Despite the crucial role of miR-155 in vascular remodeling post-MI, the contradictory results of miR-155 (either promoting or preventing angiogenesis) have previously raised a debate. Using plasmid transfection, Liu et al. [38] found that miR-155 attenuates angiotensin II-impaired migration and capillary tubule formation abilities on human umbilical vein ECs (HUVECs). With lentiviral infection or synthesized oligonucleotide transfection, Kong et al. [27] reported that miR-155 promotes tumor angiogenesis. Conversely, Zhu et al. [64] observed that the overexpression of miR-155 oligonucleotides reduces the migration of HUVECs in response to angiotensin II. Weber et al. [55] verified that miR-155 decreases the migration and proliferation of HUVECs. miR-155 deficiency in ECs is validated as the stimulatory effect on proliferation and angiogenic tube formation in vitro and in vivo [47]. Smooth muscle cells release exosomes and transfer miR-155 to induce endothelial injury and promote atherosclerosis [61]. The distinction in these observations may be due to special basic conditions, such as angiotensin II pretreatment. In the present study, we applied various delivery methods, including lentivirus infection, and synthesized oligonucleotide transfection of mimic (miR-155) or inhibitor (anti-miR-155) on different types of ECs, such as HCAECs, HUVECs, and human cardiac microvascular ECs, to determine the exact role of miR-155 on angiogenesis. We verified that miR-155 prevented the migration, proliferation, and tube formation of ECs and depressed their relative pathways, such as RAC1–PAK1/2 and eNOS signaling in vitro (Figs. 5, 7, and partial data not shown). Furthermore, miR-155 impaired cardiac function and delayed heart repair in vivo (Fig. 6). These outcomes coincide with previous studies on miR-155 [10, 17, 47].

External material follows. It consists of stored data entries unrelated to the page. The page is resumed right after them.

(** * CPReconcile: the reconciliation matching engine

    A shallow embedding of [src/services/reconciliation.service.ts]
    (class [ReconciliationService]) and of the status constants of
    [src/types/reconciliation.types.ts].

    Conventions of the embedding:
    - a JavaScript [number] holding an amount or a confidence is an exact
      rational ([Q]); comparisons are those of the rationals;
    - a [Date] is the integer number of milliseconds of [getTime()] ([Z]);
    - an optional property ([string | null | undefined]) is an [option];
      JavaScript truthiness of such a property is [truthy] below (a stored
      empty string is falsy);
    - a [Set<string>] is a [gset string];
    - the asynchronous, effectful [reconcile] is a function in a small
      state-and-error monad over the two tables it writes. *)

From Stdlib Require Import Ascii QArith Qminmax Qabs Qround Lqa.
From stdpp Require Import base gmap sets list strings pretty.

(** ** Status constants (reconciliation.types.ts) *)

Inductive ReconciliationStatusType : Set :=
  | MATCHED
  | PARTIAL_MATCH
  | UNMATCHED
  | DISCREPANCY
  | UNDER_REVIEW
  | RESOLVED.

#[global] Instance ReconciliationStatusType_eq_dec : EqDecision ReconciliationStatusType.
Proof. solve_decision. Defined.

(** ** Records read from the three platforms

    The Prisma schema is not part of the sources at hand; the records carry
    exactly the properties the service reads. *)

Record ShopifyOrder : Type := {
  so_id : string;                    (* shopifyOrder.id *)
  shopifyOrderId : string;
  shopifyOrderNumber : string;
  so_email : option string;          (* shopifyOrder.email *)
  totalPrice : Q;
  so_createdAt : Z                   (* new Date(createdAt).getTime() *)
}.

Record RazorpayPayment : Type := {
  rp_id : string;                    (* payment.id *)
  rp_email : option string;          (* payment.email *)
  amount : Q;
  rp_createdAt : Z
}.

Record EasyecomOrder : Type := {
  eo_id : string;                    (* easyecomOrder.id *)
  marketplaceOrderId : option string;
  totalAmount : Q;
  eo_createdAt : Z
}.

miRNA constantly produces effects by regulating downstream genes. We screened the potential target genes of miR-155 through gene sequencing combined with bioinformatics analysis. Among the candidates, RAC1, PAK2, Sirt1, and AMPKα2 were validated to be the novel targets (Fig. 7). Intriguingly, combined with the well-characterized target eNOS, the five nodes (enzyme/protein molecules) in RAC1–PAK2 and Sirt1/AMPKα2–eNOS signaling were the simultaneous targets of miR-155. Sirt1 and AMPK respectively deacetylates or phosphorylates and then activates eNOS. Sirt1/AMPK–eNOS is a well-studied and key pathway in EC function maintenance and angiogenesis [28]. RAC1–PAK1/2 signaling is essential for lumen formation in vascular morphogenesis and mediates vascular homeostasis [26, 41]. Therefore, miR-155 can decline the migration, proliferation, and tube formation of ECs and depress angiogenesis by downregulating the RAC1–PAK1/2 and Sirt1/AMPKα–eNOS pathways. In the current study, we also confirmed that miR-155 inhibited the VEGF–VEGFR2 signaling (Fig. 5h) and the expression of integrin β1 (Fig. S9b).

Opposing functions of M2-Exos and M1-Exos

A fine-tuned balance between M1 and M2 macrophages states is necessary for myocardial repair. After MI, the timely resolution of inflammation by the effect of M2 macrophages is required for favorable cardiac repair and inhibition of adverse remodeling. M2 macrophages are anti-inflammatory and pro-reparative, producing proangiogenic factors (e.g., IL-10, VEGF, and TGF-β) to encourage angiogenesis and tissue healing. Given that M2 macrophages always perform contrary functions to M1, the function of M2-Exos (exosomes derived from M2 macrophages) should be further investigated. Indeed, M2-Exos display an opposite influence to M1-Exos in tumor biology. That is, the former stimulates tumor growth [30, 62], whereas the latter act as inhibitors. Furthermore, the miR-155 expression is lower in M2 macrophages than in M1 [22, 39]. We also observed that M2 macrophage cytokines, such as VEGF, decreased the expression levels of cellular and exosomal miR-155 on macrophages (Jing Chen and Shiming Liu, unpublished data). M2-Exos might have modulated the signaling of different biomolecules from M1-Exos. Elucidating the expression profiles of miRNAs or proteins within M1-Exos and comparing them with those of M2-Exos using systemic biology techniques (e.g., miRNA sequencing or proteomics) or single-cell approaches [56], help reveal specific regulatory molecules and the precise underlying mechanisms of the M1/M2 paradigm.